Rule 137 applies to pleadings and, accordingly, it does not authorize sanctions for all violations of court rules and acts of misconduct. Krautsack v. Anderson, 223 Ill. 2d 541, 562 (2006). To determine whether conduct violates the rule, the court must employ an objective standard and determine what was reasonable at the time the party filed its pleading. Id. The party seeking sanctions bears the burden of proof. Technology Innovation Center, Inc. v. Advanced Multiuser Corp., 315 Ill. App. 3d 238, 243-44 (2000).

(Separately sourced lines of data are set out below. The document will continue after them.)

(** * geoai.js: the task-classifier pipeline and the box-drawing script

    A shallow embedding of the four Python scripts of the repository
    ([task-classifier/data/prepare_data.py], [task-classifier/model/train.py],
    [task-classifier/model/predict.py], [scripts/draw_boxes.py]) and the
    properties their specification states about them.

    Conventions.
    - A Python [str] is a Rocq [string]; a character is a code point below 256.
    - A Python [float] is a binary64 value of [SpecFloat], computed with the
      IEEE operations of that library; torch tensors of logits are idealised
      as lists of real numbers.
    - Side effects (logging, printing, file writes, drawing) are recorded in
      an explicit trace of events, and a run ends by returning or by raising. *)

From Stdlib Require Import ZArith QArith Qabs Qround Reals Lra Lia.
From Stdlib Require Import Ascii String.
From Stdlib Require Import Floats.SpecFloat.
From stdpp Require Import base decidable list strings pretty.

Local Open Scope string_scope.
Local Open Scope list_scope.

(** ** Python values shared by the scripts *)

Module Py.

(** Exceptions the modelled code can raise. *)
Inductive exn :=
| KeyError
| NameError (name : string)
| ValueError
| OverflowError
| RuntimeError.

(** How a call ends. *)
Inductive status :=
| Returned
| Raised (e : exn).

(** *** Strings *)

Definition code (c : ascii) : N := N_of_ascii c.

(** [str.isspace] on one character, which is also what [\s] matches in a
    [str] pattern: TAB..CR, FS..US, SPACE, NEL and NBSP. *)
Definition is_space (c : ascii) : bool :=
  let n := code c in
  ((9 <=? n) && (n <=? 13) || (28 <=? n) && (n <=? 32)
   || (n =? 133) || (n =? 160))%N.

(** [str.lower] on one character: A..Z and the Latin-1 capitals. *)
Definition lower_char (c : ascii) : ascii :=
  let n := code c in
  if ((65 <=? n) && (n <=? 90)
      || (192 <=? n) && (n <=? 222) && negb (n =? 215))%N
  then ascii_of_N (n + 32) else c.

Fixpoint lower (s : string) : string :=
  match s with
  | EmptyString => EmptyString
  | String c r => String (lower_char c) (lower r)
  end.

Fixpoint lstrip (s : string) : string :=
  match s with
  | EmptyString => EmptyString
  | String c r => if is_space c then lstrip r else s
  end.

Fixpoint rstrip (s : string) : string :=
  match s with
  | EmptyString => EmptyString
  | String c r =>
      match rstrip r with
      | EmptyString => if is_space c then EmptyString else String c EmptyString
      | r' => String c r'
      end
  end.

(** [s.strip()] *)
Definition strip (s : string) : string := rstrip (lstrip s).

(** [re.sub(r'\s+', ' ', s)]: every maximal run of whitespace becomes one
    space. [in_run] tells that the previous character was whitespace. *)
Fixpoint sub_spaces (in_run : bool) (s : string) : string :=
  match s with
  | EmptyString => EmptyString
  | String c r =>
      if is_space c
      then if in_run then sub_spaces true r
           else String " " (sub_spaces true r)
      else String c (sub_spaces false r)
  end.

Definition re_sub_spaces (s : string) : string := sub_spaces false s.

Definition starts_space (s : string) : bool :=
  match s with
  | String c _ => is_space c
  | EmptyString => false
  end.

(** [s.split()]: the maximal runs of characters that are not whitespace. *)
Fixpoint words (s : string) : list string :=
  match s with
  | EmptyString => []
  | String c r =>
      if is_space c then words r
      else match r with
           | EmptyString => [String c EmptyString]
           | String c' _ =>
               if is_space c' then String c EmptyString :: words r
               else match words r with
                    | w :: ws => String c w :: ws
                    | [] => [String c EmptyString]
                    end
           end
  end.

(** A word: not empty, and without whitespace. *)
Fixpoint no_space (s : string) : bool :=
  match s with
  | EmptyString => true
  | String c r => negb (is_space c) && no_space r
  end.

Definition is_word (w : string) : bool :=
  match w with
  | EmptyString => false
  | _ => no_space w
  end.


(** *** Lists *)

(** [x in l] *)
Definition contains (x : string) (l : list string) : bool :=
  bool_decide (x ∈ l).

(** [l.index(x)]: the first position of [x]; [ValueError] when absent. *)
Fixpoint index (x : string) (l : list string) : option nat :=
  match l with
  | [] => None
  | y :: r => if decide (x = y) then Some 0 else S <$> index x r
  end.

(** The bound a slice index denotes in a list of [len] elements:
    negative indices count from the end, and both ends are clamped. *)
Definition slice_bound (len : nat) (n : Z) : nat :=
  if (n <? 0)%Z then Z.to_nat (Z.max 0 (Z.of_nat len + n))
  else Z.to_nat (Z.min n (Z.of_nat len)).

(** [l[:n]] and [l[n:]] *)
Definition slice_to {A} (l : list A) (n : Z) : list A :=
  take (slice_bound (length l) n) l.
Definition slice_from {A} (l : list A) (n : Z) : list A :=
  drop (slice_bound (length l) n) l.

(** *** Floats (binary64) *)

Definition prec : Z := 53.
Definition emax : Z := 1024.

(** [float(n)] for an integer [n], rounding to nearest even. *)
Definition float_of_int (n : Z) : spec_float :=
  binary_normalize prec emax n 0 false.

Definition fmul : spec_float -> spec_float -> spec_float := SFmul prec emax.
Definition fsub : spec_float -> spec_float -> spec_float := SFsub prec emax.

(** [int(f)]: truncation toward zero; [ValueError] on NaN and
    [OverflowError] on an infinity. *)
Definition int_of_float (f : spec_float) : exn + Z :=
  match f with
  | S754_zero _ => inr 0%Z
  | S754_infinity _ => inl OverflowError
  | S754_nan => inl ValueError
  | S754_finite s m e => inr (cond_Zopp s (Z.shiftl (Zpos m) e))
  end.

(** The rational a finite float denotes. *)
Definition float_value (f : spec_float) : option Q :=
  match f with
  | S754_zero _ => Some 0%Q
  | S754_finite s m e =>
      Some (match e with
            | Zneg p => Qmake (cond_Zopp s (Zpos m)) (2 ^ p)
            | _ => inject_Z (cond_Zopp s (Zpos m * 2 ^ e))
            end)
  | _ => None
  end.

(** Whether [f] is the binary64 value a decimal literal of value [d]
    denotes: a valid float within half a unit in the last place of [d]. *)
Definition is_double_of (f : spec_float) (d : Q) : bool :=
  match f, float_value f with
  | S754_finite _ _ e, Some v =>
      valid_binary prec emax f
      && Qle_bool (Qabs (v - d) * 2)
                  (match e with
                   | Zneg p => Qmake 1 (2 ^ p)
                   | _ => inject_Z (2 ^ e)
                   end)
  | _, _ => false
  end.

End Py.

(** ** [task-classifier/data/prepare_data.py] *)

Module PrepareData.
Import Py.

(** A raw query record; either field may be missing from the JSON object. *)
Record raw_item := RawItem { task : option string; query : option string }.

(** A processed record, [{"text": ..., "label": ...}]. *)
Record record := Record_ { text : string; label : nat }.

(** The configuration entries [prepare_data] reads:
    [config["training"]["seed"]] and [config["data"]["train_split"]]. *)
Record config := Config { seed : Z; train_split : spec_float }.

(** The generator behind the [random] module: [random.seed(a)] builds a
    state from an integer and [_randbelow(n)] draws a number below [n]. *)
Class Rng (G : Type) := {
  rng_seed : Z -> G;
  randbelow : G -> nat -> nat * G;
  randbelow_lt : forall g n, 0 < n -> (randbelow g n).1 < n
}.

(** A small linear congruential generator, to run the model on examples. *)
Definition lcg : Rng nat := {|
  rng_seed a := Z.to_nat (Z.abs a) `mod` 16;
  randbelow g n := (g `mod` n, (5 * g + 3) `mod` 16);
  randbelow_lt g n Hn := Nat.mod_upper_bound g n (proj2 (Nat.neq_0_lt_0 n) Hn)
|}.
(* ===== verification/Mmu.v ===== *)
(** * The MMU tables: [kernel/hardware/mmu.c] and [mmu.h]

    A level 1 translation table is an array of 4096 words; word [i] says how the
    virtual megabyte [i] (a "section") is mapped. *)
From S2P Require Import Prelude.

Module Mmu.

(** ** Constants of [mmu.h] *)

Definition MMU_L1_ENTRY_COUNT : Z := 0x1000.
Definition MMU_L1_TYPE_MASK : Z := 0x03.
Definition MMU_L1_TYPE_SECTION : Z := 0x02.
Definition MMU_L1_SECTION_AP_MASK : Z := 0x00000C00.
Definition MMU_L1_SECTION_AP_KERNEL_RW_USER_NONE : Z := 0x00000400.
Definition MMU_L1_SECTION_AP_KERNEL_RW_USER_RW : Z := 0x00000C00.
Definition MMU_SECTION_SIZE : Z := 0x00100000.

(** ** The code *)

Definition mmu_translate_virtual_address (translation_table : list Z)
    (virtual_address : Z) : outcome Z :=
  if virtual_address =? 0 then Ret 0
  else
    let section_index := Z.shiftr virtual_address 20 in
    let? translation := arr_get translation_table section_index in
    if negb (Z.land translation MMU_L1_TYPE_MASK =? MMU_L1_TYPE_SECTION) then
      Fatal "mmu: translation: invalid L1 type"
    else
      let mem_protection := Z.land translation MMU_L1_SECTION_AP_MASK in
      if negb (mem_protection =? MMU_L1_SECTION_AP_KERNEL_RW_USER_RW) then
        Fatal "mmu: translation: unauthorized access"
      else
        let section_address := Z.land translation 0xFFF00000 in
        let section_offset := Z.land virtual_address 0xFFFFF in
        Ret (Z.lor section_address section_offset).

(** The loop of [translation_table_add_identity_mapping]; [section_address] is
    a [uint32_t], so it wraps. *)
Fixpoint identity_loop (fuel : nat) (translation_table : list Z)
    (section_address end_address mem_protection : Z) : outcome (list Z) :=
  if section_address <? end_address then
    match fuel with
    | O => Timeout
    | S fuel =>
        let section_index := Z.shiftr section_address 20 in
        let? translation_table := arr_set translation_table section_index
          (Z.lor (Z.lor section_address mem_protection) MMU_L1_TYPE_SECTION) in
        identity_loop fuel translation_table
          (u32 (section_address + MMU_SECTION_SIZE)) end_address mem_protection
    end
  else Ret translation_table.

(** 4096 turns visit every section once. *)
Definition translation_table_add_identity_mapping (translation_table : list Z)
    (start_address end_address mem_protection : Z) : outcome (list Z) :=
  identity_loop 4096 translation_table start_address end_address mem_protection.

Definition translation_table_add_single_section (translation_table : list Z)
    (memory_section virtual_section_address mem_protection : Z) : outcome (list Z) :=
  let section_address := Z.land memory_section 0xFFF00000 in
  let section_index := Z.shiftr virtual_section_address 20 in
  arr_set translation_table section_index
    (Z.lor (Z.lor section_address mem_protection) MMU_L1_TYPE_SECTION).

(** ** What an entry means *)

Definition section_entry (section prot : Z) : Z :=
  Z.lor (Z.lor section prot) MMU_L1_TYPE_SECTION.

(** User mode may read and write through the entry. *)
Definition user_rw (entry : Z) : bool :=
  (Z.land entry MMU_L1_TYPE_MASK =? MMU_L1_TYPE_SECTION) &&
  (Z.land entry MMU_L1_SECTION_AP_MASK =? MMU_L1_SECTION_AP_KERNEL_RW_USER_RW).

(** [t] gives user mode the section [sec] at virtual section [vsec], and nothing
    else. *)
Definition grants_only (t : list Z) (vsec sec : Z) : Prop :=
  length t = 4096%nat ∧
  t !! Z.to_nat vsec = Some (section_entry sec MMU_L1_SECTION_AP_KERNEL_RW_USER_RW) ∧
  ∀ i e, t !! i = Some e → i ≠ Z.to_nat vsec → user_rw e = false.

(** ** Facts *)

Lemma section_entry_fields sec prot :
  0 ≤ sec < 0x100000000 → sec `mod` 0x100000 = 0 → 0 ≤ prot < 0x1000 → prot `mod` 4 = 0 →
  let e := section_entry sec prot in
  Z.land e MMU_L1_TYPE_MASK = MMU_L1_TYPE_SECTION ∧
  Z.land e MMU_L1_SECTION_AP_MASK = Z.land prot MMU_L1_SECTION_AP_MASK ∧
  Z.land e 0xFFF00000 = sec.
Proof.
  intros Hsec Hal Hprot Hp4. unfold section_entry.
  assert (Z.lor (Z.lor sec prot) MMU_L1_TYPE_SECTION = sec + prot + 2) as ->.
  { rewrite (lor_add sec prot 20) by (simpl; lia).
    unfold MMU_L1_TYPE_SECTION. rewrite (lor_add _ 2 2) by (simpl; lia). done. }
  change MMU_L1_TYPE_MASK with (Z.shiftl (Z.ones 2) 0).
  change MMU_L1_SECTION_AP_MASK with (Z.shiftl (Z.ones 2) 10).
  change 0xFFF00000 with (Z.shiftl (Z.ones 12) 20).
  rewrite !land_field by lia. unfold MMU_L1_TYPE_SECTION.
  change (2 ^ 0) with 1; change (2 ^ 2) with 4; change (2 ^ 10) with 1024;
  change (2 ^ 12) with 4096; change (2 ^ 20) with 0x100000.
  split_and!; lia.
Qed.

Lemma user_rw_kernel_only sec :
  0 ≤ sec < 0x100000000 → sec `mod` 0x100000 = 0 →
  user_rw (section_entry sec MMU_L1_SECTION_AP_KERNEL_RW_USER_NONE) = false.
Proof.
  intros H1 H2. unfold user_rw.
  destruct (section_entry_fields sec MMU_L1_SECTION_AP_KERNEL_RW_USER_NONE)
    as (-> & -> & _); unfold MMU_L1_SECTION_AP_KERNEL_RW_USER_NONE; done || lia.
Qed.

Lemma user_rw_user sec :
  0 ≤ sec < 0x100000000 → sec `mod` 0x100000 = 0 →
  user_rw (section_entry sec MMU_L1_SECTION_AP_KERNEL_RW_USER_RW) = true.
Proof.
  intros H1 H2. unfold user_rw.
  destruct (section_entry_fields sec MMU_L1_SECTION_AP_KERNEL_RW_USER_RW)
    as (-> & -> & _); unfold MMU_L1_SECTION_AP_KERNEL_RW_USER_RW; done || lia.
Qed.

Lemma vaddr_split va :
  0 ≤ va → Z.shiftr va 20 = va / 0x100000 ∧ Z.land va 0xFFFFF = va `mod` 0x100000.
Proof.
  intros. split; [by rewrite Z.shiftr_div_pow2 by lia|].
  change 0xFFFFF with (Z.ones 20). by rewrite Z.land_ones by lia.
Qed.

(** Translation through an entry that gives user mode the section [sec]. *)
Lemma translate_hit t va sec :
  0 < va → 0 ≤ sec < 0x100000000 → sec `mod` 0x100000 = 0 →
  t !! Z.to_nat (va / 0x100000) =
    Some (section_entry sec MMU_L1_SECTION_AP_KERNEL_RW_USER_RW) →
  mmu_translate_virtual_address t va = Ret (sec + va `mod` 0x100000).
Proof.
  intros Hva Hsec Hal Ht. unfold mmu_translate_virtual_address.
  destruct (Z.eqb_spec va 0); [lia|]. destruct (vaddr_split va) as [-> ->]; [lia|].
  rewrite (arr_get_lookup t (va / 0x100000) _ ltac:(lia) Ht). cbn [obind].
  destruct (section_entry_fields sec MMU_L1_SECTION_AP_KERNEL_RW_USER_RW)
    as (-> & -> & ->); [done..|]. simpl negb. cbv iota.
  f_equal. apply (lor_add _ _ 20); [lia|done|simpl; lia].
Qed.

(** Translation through any other entry is refused. *)
Lemma translate_miss t va e :
  0 < va → t !! Z.to_nat (va / 0x100000) = Some e → user_rw e = false →
  ∃ r, mmu_translate_virtual_address t va = Fatal r.
Proof.
  intros Hva Ht He. unfold mmu_translate_virtual_address.
  destruct (Z.eqb_spec va 0); [lia|]. destruct (vaddr_split va) as [-> _]; [lia|].
  rewrite (arr_get_lookup t (va / 0x100000) _ ltac:(lia) Ht). cbn [obind].
  unfold user_rw in He. destruct (Z.land e MMU_L1_TYPE_MASK =? _); simpl in *; [|eauto].
  rewrite He. simpl. eauto.
Qed.

Lemma single_section_spec t sec va prot :
  0 ≤ va < 0x100000000 → length t = 4096%nat → 0 ≤ sec < 0x100000000 →
  sec `mod` 0x100000 = 0 →
  translation_table_add_single_section t sec va prot =
    Ret (<[Z.to_nat (va / 0x100000) := section_entry sec prot]> t).
Proof.
  intros Hva Hlen Hsec Hal. unfold translation_table_add_single_section.
  destruct (vaddr_split va) as [-> _]; [lia|].
  change 0xFFF00000 with (Z.shiftl (Z.ones 12) 20). rewrite land_field by lia.
  change (2 ^ 12) with 4096; change (2 ^ 20) with 0x100000.
  replace ((sec / 0x100000) `mod` 4096 * 0x100000) with sec by lia.
  apply arr_set_Ret. lia.
Qed.

Lemma identity_loop_spec fuel t a e prot :
  length t = 4096%nat → 0 ≤ a → e ≤ 0xFFF00000 →
  (e - a + 0xFFFFF) / 0x100000 ≤ Z.of_nat fuel → a `mod` 0x100000 = 0 →
  ∃ t', identity_loop fuel t a e prot = Ret t' ∧ length t' = 4096%nat ∧
    ∀ i, t' !! i =
      if decide (a ≤ Z.of_nat i * 0x100000 < e)
      then Some (section_entry (Z.of_nat i * 0x100000) prot) else t !! i.
Proof.
  revert t a. induction fuel as [|fuel IH]; intros t a Hlen Ha He Hfuel Hal; cbn [identity_loop].
  - destruct (Z.ltb_spec a e); [lia|]. exists t. split; [done|]. split; [done|].
    intros i. rewrite decide_False by lia. done.
  - destruct (Z.ltb_spec a e).
    2: { exists t. split; [done|]. split; [done|].
         intros i. rewrite decide_False by lia. done. }
    destruct (vaddr_split a) as [-> _]; [lia|]. rewrite arr_set_Ret by lia. cbn [obind].
    unfold MMU_SECTION_SIZE. rewrite u32_small by lia.
    destruct (IH (<[Z.to_nat (a / 0x100000) := section_entry a prot]> t) (a + 0x100000))
      as (t' & Ht' & Hlen' & Hlook); [by rewrite length_insert|lia..|].
    exists t'. split; [done|]. split; [done|]. intros i. rewrite Hlook.
    destruct (decide (i = Z.to_nat (a / 0x100000))) as [->|Hne].
    + rewrite decide_False by lia. rewrite decide_True by lia.
      rewrite list_lookup_insert_eq by lia. do 2 f_equal. lia.
    + rewrite list_lookup_insert_ne by done. repeat case_decide; done || lia.
Qed.

(** Mapping [[start, end)] on itself: those entries and no others change. *)
Lemma identity_mapping_spec t start end_ prot :
  length t = 4096%nat → 0 ≤ start → start `mod` 0x100000 = 0 → end_ ≤ 0xFFF00000 →
  ∃ t', translation_table_add_identity_mapping t start end_ prot = Ret t' ∧
    length t' = 4096%nat ∧
    ∀ i, t' !! i =
      if decide (start ≤ Z.of_nat i * 0x100000 < end_)
      then Some (section_entry (Z.of_nat i * 0x100000) prot) else t !! i.
Proof. intros. apply identity_loop_spec; done || lia. Qed.

Lemma identity_loop_diverges fuel t a e prot :
  length t = 4096%nat → 0 ≤ a < 0x100000000 → 0xFFF00000 < e → a `mod` 0x100000 = 0 →
  identity_loop fuel t a e prot = Timeout.
Proof.
  revert t a. induction fuel as [|fuel IH]; intros t a Hlen Ha He Hal; cbn [identity_loop];
    destruct (Z.ltb_spec a e); try lia; [done|].
  destruct (vaddr_split a) as [-> _]; [lia|]. rewrite arr_set_Ret by lia. cbn [obind].
  apply IH; [by rewrite length_insert|apply u32_range|done|].
  unfold u32, MMU_SECTION_SIZE. lia.
Qed.

(** A table that grants one section translates its addresses, and refuses all
    others (but the null pointer, which is passed through). *)
Lemma grants_only_translate t vsec sec va :
  grants_only t vsec sec → 0 ≤ vsec < 4096 → 0 ≤ va < 0x100000000 →
  0 ≤ sec < 0x100000000 → sec `mod` 0x100000 = 0 →
  if decide (va = 0) then mmu_translate_virtual_address t va = Ret 0
  else if decide (va / 0x100000 = vsec)
  then mmu_translate_virtual_address t va = Ret (sec + va `mod` 0x100000)
  else ∃ r, mmu_translate_virtual_address t va = Fatal r.
Proof.
  intros (Hlen & Hsec & Hothers) Hv Hva Hs Hal. case_decide; [by subst|]. case_decide.
  - subst. apply translate_hit; done || lia.
  - destruct (lookup_lt_is_Some_2 t (Z.to_nat (va / 0x100000))) as [e He]; [lia|].
    apply (translate_miss t va e); [lia|done|]. eapply Hothers; [done|lia].
Qed.

(** Patching the granted entry moves the grant to another section. *)
Lemma grants_only_patch t vsec sec sec' :
  grants_only t vsec sec → 0 ≤ vsec < 4096 →
  grants_only (<[Z.to_nat vsec := section_entry sec' MMU_L1_SECTION_AP_KERNEL_RW_USER_RW]> t)
    vsec sec'.
Proof.
  intros (Hlen & Hsec & Hothers) Hv. split; [by rewrite length_insert|].
  split; [by rewrite list_lookup_insert_eq by lia|].
  intros i e Hi Hne. rewrite list_lookup_insert_ne in Hi by done. by eapply Hothers.
Qed.

(** [translation_table_add_identity_mapping] makes every section from
    [start] on that begins below [end] map to itself with the protection, and
    leaves the other entries alone, as long as [end] is not in the last megabyte;
    beyond that it never returns, since [section_address] wraps around. *)
Theorem identity_mapping_correct t start end_ prot :
  length t = 4096%nat → 0 ≤ start < 0x100000000 → start `mod` 0x100000 = 0 →
  (end_ ≤ 0xFFF00000 →
   ∃ t', translation_table_add_identity_mapping t start end_ prot = Ret t' ∧
     length t' = 4096%nat ∧
     ∀ i, t' !! i =
       if decide (start ≤ Z.of_nat i * 0x100000 < end_)
       then Some (section_entry (Z.of_nat i * 0x100000) prot) else t !! i) ∧
  (0xFFF00000 < end_ → ∀ fuel, identity_loop fuel t start end_ prot = Timeout).
Proof.
  intros Hlen Hstart Hal. split; intros Hend.
  - apply identity_mapping_spec; done || lia.
  - intros fuel. by apply identity_loop_diverges.
Qed.

Lemma identity_mapping_correct_witness :
  ∃ t', translation_table_add_identity_mapping (replicate 4096 0) 0 0x00800000
          MMU_L1_SECTION_AP_KERNEL_RW_USER_NONE = Ret t' ∧ length t' = 4096%nat.
Proof.
  destruct (identity_mapping_correct (replicate 4096 0) 0 0x00800000
    MMU_L1_SECTION_AP_KERNEL_RW_USER_NONE (length_replicate _ _) ltac:(lia) eq_refl)
    as [H _].
  destruct (H ltac:(lia)) as (t' & E & Hlen & _). exists t'. auto.
Defined.

End Mmu.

¶ 29 The decision to grant or deny sanctions under Rule 137 is entrusted to the sound discretion of the trial court, to be overturned only when it appears from the record the court abused its discretion. Dowd & Dowd, Ltd. v. Gleason, 181 Ill. 2d 460, 487 (1998). “A court abuses its discretion when it acts arbitrarily, without the employment of conscientious judgment, exceeds the bounds of reason and ignores recognized principles of law; or if no reasonable person would take the position adopted by the court.” Stiffle v. Baker Epstein Marz, 2016 IL App (1st) 150180, ¶ 44.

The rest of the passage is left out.